A Circuit Minimizing Multicore Shared Memory Latency
A massively multicore system on chip (SOC) can be built that executes current code without modification and with good utilization of the cores if the real-estate normally assigned to cache memories and maintaining cache coherence can be used for phased banks of shared memory -- but only if mutual exclusion circuitry that resolves bank contention between cores does not explode faster, in either real estate or latency than the number of cores times the number of banks of shared memory.
If you're still with me, you're the audience I want for the following disclosure of my invention of such a mutex circuit.
Its primary characteristics are:
1) Its real estate requirements are proportional to C*B where C is the number of cores and B s the number of banks. In other words, a standard cell crossbar switch containing both shared memory elements and the mutex circuit is all that is needed in addition to the standard cell for the core -- regardless of the value of B and C. Each core directly sees B crossbar standard cells that are aligned in a row seen directly by no other cores. Each bank consists of C crossbar standard cells that are aligned in a column.
2) The latency introduced by mutual exclusion is log(C) where the base of the log is a large number -- much larger than 2.
3) Its power requirements are minimal.
Here's a brief disclosure:
Let's say you have 5 voltage sources, set to V1, V2, V3, V4 and V5 with respect to ground. What is the voltage, with respect to ground, of a wire that connects all five? (Look at the Vd across each of the diodes in this circuit.)
If the wires are low resistance compared to the voltages (as on a chip) then current flows the same direction in every voltage source but one.

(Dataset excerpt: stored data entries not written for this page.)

(** * trx-push: a shallow embedding of [main.go]

    The program is sequential glue: load [config.yaml], log in once to get a
    bearer token, read the pending invoice numbers from PostgreSQL and issue
    one POST per invoice.  Everything it does is an effect on the outside
    world, so the embedding is a state monad over the two package-level
    variables ([config], [jwtToken]), an ordered trace of the observable
    effects and the set of resources currently held.  The outside world
    (file system, YAML and JSON codecs, HTTP transport, SQL driver) is a
    record of functions, [World]; every theorem quantifies over it. *)

From Stdlib Require Import ZArith String Ascii List Lia.
From stdpp Require Import base gmap strings list pretty.

Local Open Scope Z_scope.
Local Open Scope string_scope.
Local Open Scope list_scope.

(** ** Data model (main.go, lines 16-44) *)

Module API.
Record t := mk {
  LoginURL : string;
  PushURL  : string;
  Username : string;
  Password : string
}.
Definition zero : t := mk "" "" "" "".
End API.

Module Database.
Record t := mk {
  Host     : string;
  Port     : Z;
  User     : string;
  Password : string;
  DBName   : string;
  SSLMode  : string
}.
Definition zero : t := mk "" 0 "" "" "" "".
End Database.

Record Config := mkConfig {
  API      : API.t;
  Database : Database.t
}.

Record Transaction := mkTransaction { InvoiceID : string }.

Record LoginResponse := mkLoginResponse { Token : string }.

(** Go zero values of the struct types. *)
Definition zeroConfig : Config := mkConfig API.zero Database.zero.
Definition zeroLoginResponse : LoginResponse := mkLoginResponse "".

(** A Go [error] value.  [LibError] is an error handed back by a library
    call (its text is the library's), [Errorf] one built by [fmt.Errorf] in
    this program. *)
Inductive error :=
| LibError (msg : string)
| Errorf (msg : string).
(** X3.  [add] does not refuse its own receiver: [c.add(c)] returns
    normally, and from then on [c.show()] never returns. *)
Theorem add_self_allowed_then_show_never_returns w p cs :
  heap w !! p = Some (Composite cs) ->
  add p p w
  = Ok tt (World (<[p:=Composite (cs ++ [p])]> (heap w)) (cout w)) /\
  forall fuel u w', (add p p ;; show fuel p) w <> Ok u w'.
Proof.
  intros Hp. split; [by apply add_ok|].
  intros fuel u w'. unfold bind. rewrite (add_ok p p cs w Hp).
  apply show_cycle_not_ok. apply tc_once. exists (cs ++ [p]). simpl.
  split; [by simplify_map_eq|]. apply elem_of_app. right. apply list_elem_of_here.
Qed.

Lemma add_self_allowed_then_show_never_returns_witness :
  add 1 1 w_parts
  = Ok tt (World (<[1%N:=Composite ([] ++ [1%N])]> (heap w_parts))
             (cout w_parts)) /\
  forall fuel u w', (add 1 1 ;; show fuel 1) w_parts <> Ok u w'.
Proof.
  apply (add_self_allowed_then_show_never_returns w_parts 1%N []). reflexivity.
Defined.

Lemma tree_at_weaken h h' t : forall q,
  h ⊆ h' -> tree_at h q t -> tree_at h' q t.
Proof.
  induction t as [a|a|ts IH] using tree_induction; intros q Hsub Ht;
    inversion Ht as [q' Hq|q' Hq|q' cs us Hq Hcs]; subst.
  - apply tree_at_Leaf. by eapply lookup_weaken.
  - apply tree_at_Leaf2. by eapply lookup_weaken.
  - eapply tree_at_Composite; [by eapply lookup_weaken|].
    clear Hq Ht. induction Hcs as [|c t cs ts Hc _ IHcs]; [constructor|].
    inversion IH as [|? ? Ht Hts]; subst.
    constructor; [by apply Ht | by apply IHcs].
Qed.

That's where we get near constant-time.
However, what happens in the unlikely event that two voltages are indistinguishable despite being generated by, say, independent noise sources that are incorporated, one per, into the mutex circuits?
Go ahead and settle for O(log(C)) but do it within an analog context so that the effective base of the log is the SNR of the noise source with respect to the signal level of the overall circuit.
A way to do this off the top of my head: Each crossbar's random voltage is the appropriately-scaled voltage out of a zener diode noise source at that instant. The fraction of op amps detecting they are the winner of the mutex will be some function of the SNR of the circuit. Hopefully the zener diode noise will not raise the noise floor of the chip substantially. I don't know how this works so another random voltage source may be necessary for this to work. Then lets say about 10% of the requests for a given bank will end up with voltages that are indistinguishable from the winner. That means 10% of the cores accessing that memory bank will have their sensor op amp falsely report it has exclusive access to that interleaved bank. A disqualified core's crossbar block's its op amp from further contention but the noise continues to generate random voltages. At some point the 10% remaining contenders' voltages will diverge sufficiently to distinguish them. Terminating this tournament depends on being able to detect when there is exactly one op amp for the interleaved bank reporting itself winner -- in the unlikely event it goes to 0 then the mutex is restarted with all requesting crossbars active. This results in a total mutex time that is, on average, log base 10 of the number of core's.
In this way, in System On Chip layouts -- where shared memory is on the same chip as the cores -- an exceedingly small latency for shared main-memory access can be achieved which obviates much of the real estate for cache hence cache and coherence logic per core. This leaves more real estate for main shared memory.
One might object that the main memory would be of inadequate size for most practical applications however, keep in mind that the feature sizes now being achieved are below 20nm. Moreover, if the cores are limited to 32 bit rather than 64 bit, the the number of banks and cores can be increased to the point that quite substantial applications can fit within the shared main memory constraints.
I leave it as an academic exercise how many cores and how much memory can be fit on a single chip -- and how long would be average main memory latency (including suspending execution while waiting for bank access), assuming all cores are executing threads.